Démobilisé en 1918, Tillich retrouve une Allemagne en pleine révolution. La chute de l’Empire, l’établissement chaotique de la République de Weimar, les mouvements révolutionnaires spartakistes créent un contexte de crise générale qui appelle une refondation radicale. Il rejoint le mouvement du socialisme religieux, cherchant à concilier message évangélique et transformation sociale. Avec ses amis Carl Mennicke et Eduard Heimann, il fonde en 1919 le cercle Kairos, qui publie la revue Blätter für religiösen Sozialismus (Feuilles pour le socialisme religieux).

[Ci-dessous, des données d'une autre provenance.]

(* ===== verification/VirtioTx.v ===== *)
(** * Frames from the normal world: what [virtio_net_flush_tx] does.

    Against a normal world that may change its rings and its memory at any
    time, within the limits of [nw_honest], the loop stays inside its buffers
    and loses none; against one that leaves a well-formed ring alone, it hands
    the router exactly the frames offered.  Without the limit on lengths it
    writes outside its buffer. *)

From stdpp Require Import strings.
From S2P Require Import Prelude Pktq EthBuf Iovec Vqueue VirtioDev Napi Netdev Route Forward Worker VirtioNet.

Section tx.
Context {T : Type} `{ThMap T}.
Context (get_va : Z -> Z) (nw_turn : nat -> list Z -> list Z).
Implicit Types s : vstate T.

Definition turn_ok : Prop := forall t m, length (nw_turn t m) = length m.

(** The buffer with a frame in it, behind the two bytes of alignment. *)
Definition frame_of (e : bstgw_ethbuf_t) (data : list Z) : bstgw_ethbuf_t :=
  e <| data_len := Z.of_nat (length data) |> <| bytes := blit (bytes e) 2 data |>.

(** Header fields the copy accepts. *)
Definition hdr_plain (hdr : list Z) : bool := (nth 0 hdr 0 =? 0) && (nth 1 hdr 0 =? VIRTIO_NET_HDR_GSO_NONE).

(** The transmit queue of a device and what the loop relies on; [size] is the
    extent of normal-world memory. *)
Definition tx_ok (size : Z) (s : vstate T) : Prop :=
  size = Z.of_nat (length (nw_mem s)) /\
  exists q, vnic_vq s TX_VQ = Ok q /\ ring_ok get_va size q (tx_shm s).

Definition txb_ok (size : Z) (b : vqueue_buf) : Prop :=
  iovs_honest get_va size MAX_TX_IOVS (in_iovs b) /\ iovs_honest get_va size 0 (out_iovs b).

Lemma blit_whole (d l : list Z) : length d = length l -> blit l 0 d = d.
Proof. intros E. unfold blit. cbn. by rewrite drop_ge, app_nil_r by lia. Qed.

(** The copies of a packet, given its mapped vectors. *)
Lemma tx_copy_eq total m q b s e c :
  turn_ok -> Forall (vec_ok get_va (Z.of_nat (length (nw_mem s)))) c -> (length c <= 4)%nat ->
  iv_used (in_iovs b) = Z.of_nat (length c) -> take (length c) (iv_iovs (in_iovs b)) = map_vec get_va <$> c ->
  vecs_len c = total + 12 -> 42 <= total <= 2046 ->
  bufs (w_pool (vworld s)) !! m = Some e -> eb_wf e -> data_off e = 2 -> 2048 <= buf_cap e ->
  let mem1 := nw_now nw_turn s in
  let mem2 := nw_turn (S (reads s)) mem1 in
  tx_copy nw_turn total m q b s =
    if hdr_plain (take 12 (gather mem1 (map_vec get_va <$> c)))
    then tx_done total (TxFrame m) q b
           (s <| nw_mem := mem2 |> <| reads := S (S (reads s)) |>
              <| vworld ::= fun w => buf_set w m (frame_of e (drop 12 (gather mem2 (map_vec get_va <$> c)))) |>)
    else s ← free_frame m (s <| nw_mem := mem1 |> <| reads := S (reads s) |>); tx_error ERR_INVALID_ARGS b s.
Proof.
  intros Hturn Hc H4 Hu Ht Htot Hr He [? ? ? ? ? ?] Hoff Hcap mem1 mem2. unfold tx_copy.
  assert (L1 : length mem1 = length (nw_mem s)) by apply Hturn. assert (L2 : length mem2 = length (nw_mem s)) by (unfold mem2; by rewrite Hturn).
  destruct (mapped_ok get_va (Z.of_nat (length (nw_mem s))) mem1 c Hc) as (F1 & T1 & B1 & _); [lia|].
  destruct (mapped_ok get_va (Z.of_nat (length (nw_mem s))) mem2 c Hc) as (F2 & T2 & _ & _); [lia|].
  set (iov := map_vec get_va <$> c) in *. assert (Li : length iov = length c) by apply length_fmap.
  destruct (length_gather mem1 iov F1) as [G1 _]. destruct (length_gather mem2 iov F2) as [G2 _].
  unfold VNET_HDR_LEN. rewrite Hu, <- (kern_iovec_to_membuf_take (nw_now nw_turn s)), Nat2Z.id, Ht, <- Li.
  fold mem1. rewrite kern_iovec_to_membuf_spec by (unfold MAX_I32; try done; cbn; lia).
  cbn [mbind outcome_bind]. rewrite Z.min_l by lia. change (u32 12 =? 12) with true. cbn [negb].
  change (Z.to_nat 0) with 0%nat. change (Z.to_nat 12) with 12%nat. set (hdr := take 12 (gather mem1 iov)).
  assert (Hh : length hdr = 12%nat) by (unfold hdr; rewrite length_take; lia).
  rewrite blit_whole by (by rewrite length_replicate). destruct hdr as [|h0 [|h1 hdr']]; [done|done|].
  change (aget (h0 :: h1 :: hdr') 0) with (Ok h0). change (aget (h0 :: h1 :: hdr') 1) with (Ok h1). cbn [mbind outcome_bind].
  unfold hdr_plain. cbn [nth]. rewrite <- negb_andb.
  destruct ((h0 =? 0) && (h1 =? VIRTIO_NET_HDR_GSO_NONE)); cbn [negb]; [|done].
  assert (Hg : buf_get (vworld (s <| nw_mem := mem1 |> <| reads ::= S |>)) m = Ok e) by (unfold buf_get; cbn; by rewrite He).
  rewrite Hg. cbn [mbind outcome_bind].
  assert (Hp : bstgw_ethbuf_data_ptr (e <| data_len := total |>) 0 = Ok (Some 2)).
  { unfold bstgw_ethbuf_data_ptr. cbn. rewrite (proj2 (Z.leb_gt total 0)), Hoff by lia. change (u32 (2 + 0)) with 2.
    by rewrite (proj2 (Z.ltb_lt 2 (buf_cap e))) by lia. }
  rewrite Hp. cbn [mbind outcome_bind].
  rewrite <- (kern_iovec_to_membuf_skip_begin_take _ _ _ _ (iv_iovs (in_iovs b))), Nat2Z.id, Li, Ht. fold iov. rewrite <- Li.
  change (nw_now nw_turn _) with mem2. replace total with (iov_total iov - 12) by lia.
  rewrite skip_begin_whole by (unfold MAX_I32; try done; cbn; lia). cbn [mbind outcome_bind].
  rewrite u32_small, Z.eqb_refl by lia. cbn [negb].
  assert (Hlen : Z.of_nat (length (drop 12 (gather mem2 iov))) = iov_total iov - 12) by (rewrite length_drop; lia).
  unfold frame_of. rewrite Hlen. done.
Qed.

Le concept de kairos, terme grec désignant le « moment opportun », devient central dans sa pensée. Pour Tillich, certains moments historiques constituent des kairoi, des temps de décision où l’éternel fait irruption dans le temporel, exigeant une réponse créatrice. L’après-guerre représente un tel kairos, appelant à dépasser le capitalisme bourgeois et le socialisme matérialiste pour créer une société nouvelle fondée sur la justice et l’amour.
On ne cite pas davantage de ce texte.